Les nid sont conçus pour détecter et alerter sur le trafic interne malveillant potentiel se déplaçant latéralement à travers un réseau; cela en fait un excellent outil pour un cadre de sécurité zéro confiance., Le trafic est analysé pour détecter les signes de comportement malveillant en fonction des profils des types d’attaques courants.
méthodes de détection D’Intrusion
Ces systèmes identifient les menaces potentielles en fonction de règles et de profils intégrés. Les plus courantes sont les méthodologies de détection basées sur les signatures et les anomalies.
détection D’intrusion basée sur la Signature
la détection D’intrusion basée sur la Signature recherche les cas d’attaques connues. Lorsqu’un contenu malveillant est identifié, il est analysé pour rechercher des fonctionnalités uniques afin de créer une empreinte digitale ou une signature pour cette attaque spécifique., Cette signature pourrait prendre la forme d’une identité ou d’un modèle de comportement connu. Les systèmes basés sur les signatures comparent ensuite cette empreinte à une base de données de signatures préexistantes pour identifier le type spécifique d’attaque. L’inconvénient de ces systèmes est qu’ils doivent être mis à jour régulièrement pour être en mesure de reconnaître les types d’attaques nouveaux et en évolution.
détection D’intrusion basée sur les anomalies
la détection D’intrusion basée sur les anomalies construit un modèle initial de comportement « normal” pour un système spécifique plutôt que de créer des empreintes digitales., Le système comparera ensuite tous les comportements en temps réel par rapport au modèle normal précédemment créé pour identifier les anomalies comportementales. Ces cas de comportement anormal sont utilisés pour identifier les attaques potentielles et déclencher des alertes.
contraste entre les IDP basés sur les signatures et les IDP basés sur les anomalies
Il y a des problèmes avec ces deux systèmes individuellement. La détection basée sur les signatures a de faibles faux positifs mais ne peut détecter que les attaques connues. Cela les rend vulnérables aux nouvelles méthodes d’attaque en évolution.
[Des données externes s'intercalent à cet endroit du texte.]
Definition trimmed (cutset s : string) : Prop :=
  outside cutset (firstByte s) /\ outside cutset (lastByte s).

(** A sender that has reached [ch <- aq] can always go on. *)
Definition sendNeverBlocks : Prop :=
  forall p aq,
    main.reachable p -> main.acquisition p = main.Sending aq ->
    main.send p <> None.

(** The reading of the next poll, five seconds after [warmReading]. *)
Definition nextReading : iotco1000.AirQualityMeasurement :=
  {| iotco1000.SensorSerialNumber := "ABC123";
     iotco1000.COConcentrationPPB := -5;
     iotco1000.TemperatureC := 21;
     iotco1000.RelativeHumidity := 40;
     iotco1000.Uptime := 88220 * time.Second;
     iotco1000.MeasurementTime := 6000 * time.Millisecond |}.

(** The second measurement is ready while the first is being submitted. *)
Definition secondReadingReady : main.Pipeline :=
  {| main.acquisition := main.Sending nextReading;
     main.submission := main.Submitting warmReading;
     main.ch := main.make 0;
     main.errors := [] |}.

(** A line of 311 bytes: its fifth field alone has 270. *)
Definition longLine : string :=
  line ("ABC123, -5, 21, 40, " ++ string_of_list_ascii (repeat "x"%char 270)
          ++ ", x, x, 1, 0, 30, 15").

(** ** Decimal texts *)

(** The number a text of digits denotes, continuing from [acc]. *)
Fixpoint decimalValue (acc : Z) (s : string) : Z :=
  match s with
  | EmptyString => acc
  | String c rest => decimalValue (acc * 10 + digitVal c) rest
  end.

Fixpoint allDigits (s : string) : bool :=
  match s with
  | EmptyString => true
  | String c rest => isDigit c && allDigits rest
  end.

(** One digit or more, and nothing else. *)
Definition isNumeral (s : string) : bool := negb (isEmpty s) && allDigits s.

(** What follows a numeral: the end of the text, or a byte that is not a
    digit. *)
Definition endsNumeral (rest : string) : bool :=
  match rest with
  | EmptyString => true
  | String c _ => negb (isDigit c)
  end.

(** ** A port that follows a script

    [Write] gives the one answer [writeResult]; each [Read] takes the next
    entry of [reads]: the bytes that have arrived by then, and the error.
    Bytes that do not fit the slice wait for the next [Read]; when the
    script is over nothing arrives any more. *)
Record Script := {
  writeResult : Z * option error;
  reads : list (list ascii * option error)
}.

#[export] Instance Script_port : ReadWriteCloser Script := {
  Write p data := (p, writeResult p);
  Read p n :=
    match reads p with
    | [] => (p, ([], None))
    | (data, err) :: rest =>
        if (n <? List.length data)%nat then
          ({| writeResult := writeResult p;
              reads := (skipn n data, err) :: rest |},
           (firstn n data, None))
        else
          ({| writeResult := writeResult p; reads := rest |}, (data, err))
    end;
  Close p := (p, None)
}.

Definition scripted (writeResult : Z * option error)
    (reads : list (list ascii * option error)) : iotco1000.IOTCO1000 Script :=
  {| iotco1000.SerialPort :=
       {| writeResult := writeResult; reads := reads |};
     iotco1000.clock := 0;
     iotco1000.trace := [] |}.

(** The buffer after one [Read] has stored [data] in it. *)
Definition frameOf (data : list ascii) : list ascii :=
  iotco1000.store data (repeat iotco1000.NUL 256).

Definition ioError : error := "input/output error".


(** [strconv.ParseInt(s, 10, bitSize)] returned no error. *)
Definition converts (s : string) (bitSize : Z) : bool :=
  match strconv.ParseInt s 10 bitSize with
  | (_, None) => true
  | (_, Some _) => false
  end.

(** The error of [fmt.Errorf("failed converting <field> (%s) to int", s)]. *)
Definition failedConverting (field s : string) : iotco1000.Result :=
  (None, Some ("failed converting " ++ field ++ " (" ++ s ++ ") to int")).

(** ** The submission loops on any sequence of measurements *)

Definition warmedUp (aq : iotco1000.AirQualityMeasurement) : bool :=
  match classify aq with
  | WarmedUp => true
  | NotWarmedUp => false
  end.

(** What the client answers to a sequence of batches, in order. *)
Fixpoint answers {C : Type} `{cloudwatch.Client C} (client : C)
    (batches : list cloudwatch.PutMetricDataInput) : list (option error) :=
  match batches with
  | [] => []
  | batch :: rest =>
      let '(client', err) := cloudwatch.PutMetricData client batch in
      err :: answers client' rest
  end.

(** The log lines of the errors among the answers. *)
Definition failureLines (errs : list (option error)) : list LogLine :=
  flat_map (fun err => match err with
                       | Some e => [SubmitFailed e]
                       | None => []
                       end) errs.

Definition isFailureLine (l : LogLine) : bool := negb (isStateLine l).


(** The state lines that a run of the variant with two flags is to log:
    the line of the first measurement's state, and after it the line of
    the other state if a measurement in that state follows. *)
Definition stateLines (received : list iotco1000.AirQualityMeasurement)
  : list LogLine :=
  match received with
  | [] => []
  | aq :: rest =>
      if warmedUp aq then
        ActiveWillSubmit
          :: (if forallb warmedUp rest then []
              else [SkippingNotWarmedUp warmUpDuration])
      else
        SkippingNotWarmedUp warmUpDuration
          :: (if existsb warmedUp rest then [ActiveWillSubmit] else [])
  end.

(** The state lines still to come when the flags stand at
    [loggedSensorNotWarmedUp] and [loggedSensorActive]. *)
Definition linesToCome (loggedSensorNotWarmedUp loggedSensorActive : bool)
    (received : list iotco1000.AirQualityMeasurement) : list LogLine :=
  match loggedSensorNotWarmedUp, loggedSensorActive with
  | true, true => []
  | true, false => if existsb warmedUp received then [ActiveWillSubmit] else []
  | false, true =>
      if forallb warmedUp received then []
      else [SkippingNotWarmedUp warmUpDuration]
  | false, false => stateLines received
  end.

(** ** What passes through the channel of [main]

    A run of the two loops with what it has seen: the results that
    [AnalyzeAirQuality] returned, in order, and the measurements that the
    submission loop took from the channel, in order. *)

(** The measurement that the loop of [main] goes on to send: none when
    the call returned an error. *)
Definition forwarded (r : iotco1000.Result)
  : list iotco1000.AirQualityMeasurement :=
  match r with
  | (Some aq, None) => [aq]
  | _ => []
  end.

(** The line that the loop of [main] prints for the result. *)
Definition printed (r : iotco1000.Result) : list LogLine :=
  match r with
  | (_, Some err) => [Println err]
  | _ => []
  end.

(** The measurement that a step gave to the submission loop. *)
Definition taken (p p' : main.Pipeline)
  : list iotco1000.AirQualityMeasurement :=
  match main.submission p, main.submission p' with
  | main.Receiving, main.Submitting aq => [aq]
  | _, _ => []
  end.

(** The measurement that waits at [ch <- aq]. *)
Definition pending (p : main.Pipeline)
  : list iotco1000.AirQualityMeasurement :=
  match main.acquisition p with
  | main.Sending aq => [aq]
  | _ => []
  end.

Inductive history
  : main.Pipeline -> list iotco1000.Result
    -> list iotco1000.AirQualityMeasurement -> Prop :=
| history_start : history main.start [] []
| history_analyzed p p' r results received :
    history p results received ->
    main.analyzed r p = Some p' ->
    history p' (results ++ [r]) received
| history_moved p p' results received :
    history p results received ->
    main.send p = Some p' \/ main.woken p = Some p'
    \/ main.receive p = Some p' \/ main.submitted p = Some p' ->
    history p' results (received ++ taken p p').

(** ** The arguments of the program

    [parseArguments] is the same text in both packages main.  The model
    begins after [flag.Parse]: [Flags] holds the values that the three
    flags then point to, [defaults] what they hold when the command line
    sets none of them. *)
Record Flags := {
  pollInterval : Z;
  serialDevicePath : string;
  metricNamespace : string
}.

Definition defaults : Flags :=
  {| pollInterval := 5000; serialDevicePath := ""; metricNamespace := "" |}.

Record ApplicationArguments := {
  PollInterval : Z;
  MetricNamespace : string;
  SerialDevicePath : string
}.

Definition parseArguments (flags : Flags)
  : option ApplicationArguments * option error :=
  let missingArguments := [] in
  let missingArguments :=
    if String.eqb (serialDevicePath flags) "" then
      (missingArguments ++ ["serial-device-path"])%list
    else missingArguments in
  let missingArguments :=
    if String.eqb (metricNamespace flags) "" then
      (missingArguments ++ ["metric-namespace"])%list
    else missingArguments in
  if (0 <? List.length missingArguments)%nat then
    (None,
     Some ("missing required argument(s): "
             ++ strings.Join missingArguments ", "))
  else
    (Some {| PollInterval := pollInterval flags;
             SerialDevicePath := serialDevicePath flags;
             MetricNamespace := metricNamespace flags |},
     None).

(** * Properties *)

(** ** Integers *)

Lemma wrap_small (bits x : Z) :
  0 < bits -> - 2 ^ (bits - 1) <= x < 2 ^ (bits - 1) -> wrap bits x = x.
Proof.
  intros Hb Hx. unfold wrap.
  assert (H2 : 2 ^ bits = 2 * 2 ^ (bits - 1)).
  { replace bits with (Z.succ (bits - 1)) at 1 by lia.
    apply Z.pow_succ_r. lia. }
  rewrite Z.mod_small; lia.
Qed.

Lemma wrap_widen (small bits x : Z) :
  0 < small <= bits ->
  - 2 ^ (small - 1) <= x < 2 ^ (small - 1) -> wrap bits x = x.
Proof.
  intros Hb Hx. apply wrap_small; [lia|].
  assert (2 ^ (small - 1) <= 2 ^ (bits - 1)) by (apply Z.pow_le_mono_r; lia).
  lia.
Qed.

Lemma parseDigits_bound (base : Z) (s : string) :
  forall maxVal n v,
    0 <= n <= maxVal ->
    strconv.parseDigits base maxVal n s = (v, None) -> 0 <= v <= maxVal.
Proof.
  induction s as [|c rest IH]; intros maxVal n v Hn Hp; simpl in Hp.
  - inversion Hp; subst; assumption.
  - destruct (strconv.digitOf c) as [d|]; [|discriminate].
    destruct (base <=? d); [discriminate|].
    destruct (_ <=? n); [discriminate|].
    destruct (_ || _) eqn:Hcmp; [discriminate|].
    apply orb_false_iff in Hcmp. destruct Hcmp as [_ Hmax].
    apply Z.ltb_ge in Hmax.
    eapply IH; [|exact Hp].
    split; [|assumption].
    unfold uint64. apply Z.mod_pos_bound. lia.
Qed.

Lemma parseDigits_range (base : Z) (s : string) :
  forall maxVal n v,
    strconv.parseDigits base maxVal n s = (v, Some strconv.ErrRange) ->
    v = maxVal.
Proof.
  induction s as [|c rest IH]; intros maxVal n v Hp; simpl in Hp.
  - discriminate.
  - destruct (strconv.digitOf c) as [d|]; [|discriminate].
    destruct (base <=? d); [discriminate|].
    destruct (_ <=? n); [inversion Hp; reflexivity|].
    destruct (_ || _); [inversion Hp; reflexivity|].
    eapply IH; exact Hp.
Qed.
la détection basée sur les anomalies peut conduire à des faux positifs élevés car elle alerte sur tous les comportements anormaux., Mais il a le potentiel d’attraper les menaces zero-day. Heureusement, de nombreux produits de PDI combinent les deux méthodologies pour compléter leurs forces et leurs faiblesses.
défis lors de la gestion des PDI
Vous pouvez rencontrer des défis en ce qui concerne les outils logiciels des PDI. Voici quelques-uns à garder à l’esprit:
- faux positifs: vous rencontrerez presque sûrement le problème des alertes de faux positifs, ce qui peut faire perdre du temps et des ressources. Soyez vigilant lorsque vous êtes informé d’un comportement potentiellement malveillant, mais sachez également que cela ne garantit pas une attaque.,
- dotation en personnel: la cybersécurité est tellement essentielle pour les organisations modernes qu’il y a actuellement une pénurie de professionnels de la sécurité disponibles. Avant de mettre en œuvre un système IDPS, assurez-vous d’avoir constitué une équipe capable de le gérer efficacement.
- risques réels: au-delà de la simple gestion d’un PDI, il y aura des cas où l’intervention de l’administrateur est nécessaire. Un PDI peut bloquer de nombreuses attaques, mais pas toutes. Assurez-vous que les équipes gardent leurs connaissances à jour sur les nouveaux types d’attaques afin qu’elles ne soient pas aveuglées lorsqu’une attaque est identifiée.